EXCERPTED RECORDS
<<<<

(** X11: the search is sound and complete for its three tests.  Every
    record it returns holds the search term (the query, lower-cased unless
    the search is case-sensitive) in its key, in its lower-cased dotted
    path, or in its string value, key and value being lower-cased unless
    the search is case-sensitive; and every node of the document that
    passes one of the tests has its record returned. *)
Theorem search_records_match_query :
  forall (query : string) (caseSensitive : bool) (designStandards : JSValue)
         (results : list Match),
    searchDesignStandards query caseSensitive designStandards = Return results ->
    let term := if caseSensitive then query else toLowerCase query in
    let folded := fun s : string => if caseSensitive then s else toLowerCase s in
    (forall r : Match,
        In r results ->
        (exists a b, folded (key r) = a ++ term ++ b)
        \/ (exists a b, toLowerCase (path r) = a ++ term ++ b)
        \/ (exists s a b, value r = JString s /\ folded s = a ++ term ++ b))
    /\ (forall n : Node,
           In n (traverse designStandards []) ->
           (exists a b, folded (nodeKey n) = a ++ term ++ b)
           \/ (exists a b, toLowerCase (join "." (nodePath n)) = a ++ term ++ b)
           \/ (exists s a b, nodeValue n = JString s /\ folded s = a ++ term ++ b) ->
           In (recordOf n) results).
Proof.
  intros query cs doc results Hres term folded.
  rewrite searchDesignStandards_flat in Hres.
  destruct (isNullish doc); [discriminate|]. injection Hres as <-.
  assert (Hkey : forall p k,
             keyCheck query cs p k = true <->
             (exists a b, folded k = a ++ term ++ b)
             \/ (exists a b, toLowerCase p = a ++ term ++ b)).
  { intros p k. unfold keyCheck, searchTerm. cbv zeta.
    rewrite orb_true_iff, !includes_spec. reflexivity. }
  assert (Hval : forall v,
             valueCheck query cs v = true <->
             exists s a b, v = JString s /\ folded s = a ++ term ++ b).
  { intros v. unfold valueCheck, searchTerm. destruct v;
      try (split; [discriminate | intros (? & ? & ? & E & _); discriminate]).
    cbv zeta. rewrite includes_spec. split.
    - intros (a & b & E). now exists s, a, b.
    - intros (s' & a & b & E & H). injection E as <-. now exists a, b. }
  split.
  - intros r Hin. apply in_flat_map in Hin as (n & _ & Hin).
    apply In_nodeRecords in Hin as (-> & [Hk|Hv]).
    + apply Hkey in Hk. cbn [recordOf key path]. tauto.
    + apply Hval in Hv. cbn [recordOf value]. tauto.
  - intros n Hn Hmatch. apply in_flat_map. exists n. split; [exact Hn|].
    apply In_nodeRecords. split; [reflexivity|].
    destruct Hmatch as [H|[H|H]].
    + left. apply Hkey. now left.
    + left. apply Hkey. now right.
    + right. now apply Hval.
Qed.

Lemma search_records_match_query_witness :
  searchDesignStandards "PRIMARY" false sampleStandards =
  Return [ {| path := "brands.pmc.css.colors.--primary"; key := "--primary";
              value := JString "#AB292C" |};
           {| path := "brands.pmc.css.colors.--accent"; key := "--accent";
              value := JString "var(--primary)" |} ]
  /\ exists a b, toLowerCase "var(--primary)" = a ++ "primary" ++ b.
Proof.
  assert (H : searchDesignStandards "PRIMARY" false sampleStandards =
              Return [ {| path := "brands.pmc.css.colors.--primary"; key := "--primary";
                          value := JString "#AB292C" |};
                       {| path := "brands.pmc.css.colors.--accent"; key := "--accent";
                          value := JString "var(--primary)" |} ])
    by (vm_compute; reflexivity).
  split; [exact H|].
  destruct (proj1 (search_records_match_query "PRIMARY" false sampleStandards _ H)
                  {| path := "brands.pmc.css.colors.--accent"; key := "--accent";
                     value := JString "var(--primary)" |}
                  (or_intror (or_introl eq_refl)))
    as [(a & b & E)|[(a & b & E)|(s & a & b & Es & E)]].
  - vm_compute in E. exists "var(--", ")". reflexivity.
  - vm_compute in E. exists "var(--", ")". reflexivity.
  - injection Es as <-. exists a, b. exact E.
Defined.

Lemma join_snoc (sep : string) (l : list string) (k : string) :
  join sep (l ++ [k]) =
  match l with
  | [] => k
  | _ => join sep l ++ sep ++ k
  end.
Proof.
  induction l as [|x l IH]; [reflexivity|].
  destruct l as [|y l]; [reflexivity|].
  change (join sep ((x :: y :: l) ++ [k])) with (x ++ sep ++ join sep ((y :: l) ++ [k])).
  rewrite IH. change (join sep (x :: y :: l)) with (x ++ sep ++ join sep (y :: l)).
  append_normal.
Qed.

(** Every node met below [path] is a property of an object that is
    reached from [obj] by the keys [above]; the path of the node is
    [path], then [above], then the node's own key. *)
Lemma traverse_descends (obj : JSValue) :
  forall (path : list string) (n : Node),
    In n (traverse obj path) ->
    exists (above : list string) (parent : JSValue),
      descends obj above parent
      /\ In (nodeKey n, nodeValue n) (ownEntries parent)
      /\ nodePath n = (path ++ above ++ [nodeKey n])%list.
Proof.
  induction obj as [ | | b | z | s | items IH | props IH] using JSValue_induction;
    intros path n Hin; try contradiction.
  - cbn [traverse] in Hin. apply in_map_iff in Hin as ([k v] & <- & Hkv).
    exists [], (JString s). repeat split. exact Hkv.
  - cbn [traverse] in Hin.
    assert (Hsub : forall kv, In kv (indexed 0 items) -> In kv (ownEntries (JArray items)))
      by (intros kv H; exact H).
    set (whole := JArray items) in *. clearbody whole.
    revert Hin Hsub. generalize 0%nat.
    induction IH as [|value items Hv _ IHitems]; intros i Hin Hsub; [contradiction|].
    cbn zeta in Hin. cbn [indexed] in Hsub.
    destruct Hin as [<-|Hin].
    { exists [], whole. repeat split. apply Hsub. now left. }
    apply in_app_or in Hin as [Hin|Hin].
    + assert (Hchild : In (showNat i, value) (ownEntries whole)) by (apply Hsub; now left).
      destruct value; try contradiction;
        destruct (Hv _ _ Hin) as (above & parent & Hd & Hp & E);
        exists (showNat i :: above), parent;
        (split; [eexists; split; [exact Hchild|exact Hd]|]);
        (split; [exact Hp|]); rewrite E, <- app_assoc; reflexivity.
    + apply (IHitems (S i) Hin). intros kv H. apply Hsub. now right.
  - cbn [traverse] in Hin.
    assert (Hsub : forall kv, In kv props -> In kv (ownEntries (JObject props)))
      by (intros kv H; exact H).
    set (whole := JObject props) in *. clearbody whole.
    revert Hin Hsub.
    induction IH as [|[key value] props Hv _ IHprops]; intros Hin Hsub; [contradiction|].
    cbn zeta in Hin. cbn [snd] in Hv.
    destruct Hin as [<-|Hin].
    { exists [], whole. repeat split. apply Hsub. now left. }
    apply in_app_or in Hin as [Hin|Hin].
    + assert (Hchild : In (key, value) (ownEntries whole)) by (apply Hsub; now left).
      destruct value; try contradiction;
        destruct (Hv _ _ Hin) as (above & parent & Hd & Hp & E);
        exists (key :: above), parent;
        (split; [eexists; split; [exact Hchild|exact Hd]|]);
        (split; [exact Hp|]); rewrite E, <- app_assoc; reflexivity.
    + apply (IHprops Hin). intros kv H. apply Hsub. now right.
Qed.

>>>>

Every line of the listing that includes the word "assert" must be copied.

  assert (Hkey : forall p k,
  assert (Hval : forall v,
  assert (H : searchDesignStandards "PRIMARY" false sampleStandards =
    assert (Hsub : forall kv, In kv (indexed 0 items) -> In kv (ownEntries (JArray items)))
    + assert (Hchild : In (showNat i, value) (ownEntries whole)) by (apply Hsub; now left).
    assert (Hsub : forall kv, In kv props -> In kv (ownEntries (JObject props)))
    + assert (Hchild : In (key, value) (ownEntries whole)) by (apply Hsub; now left).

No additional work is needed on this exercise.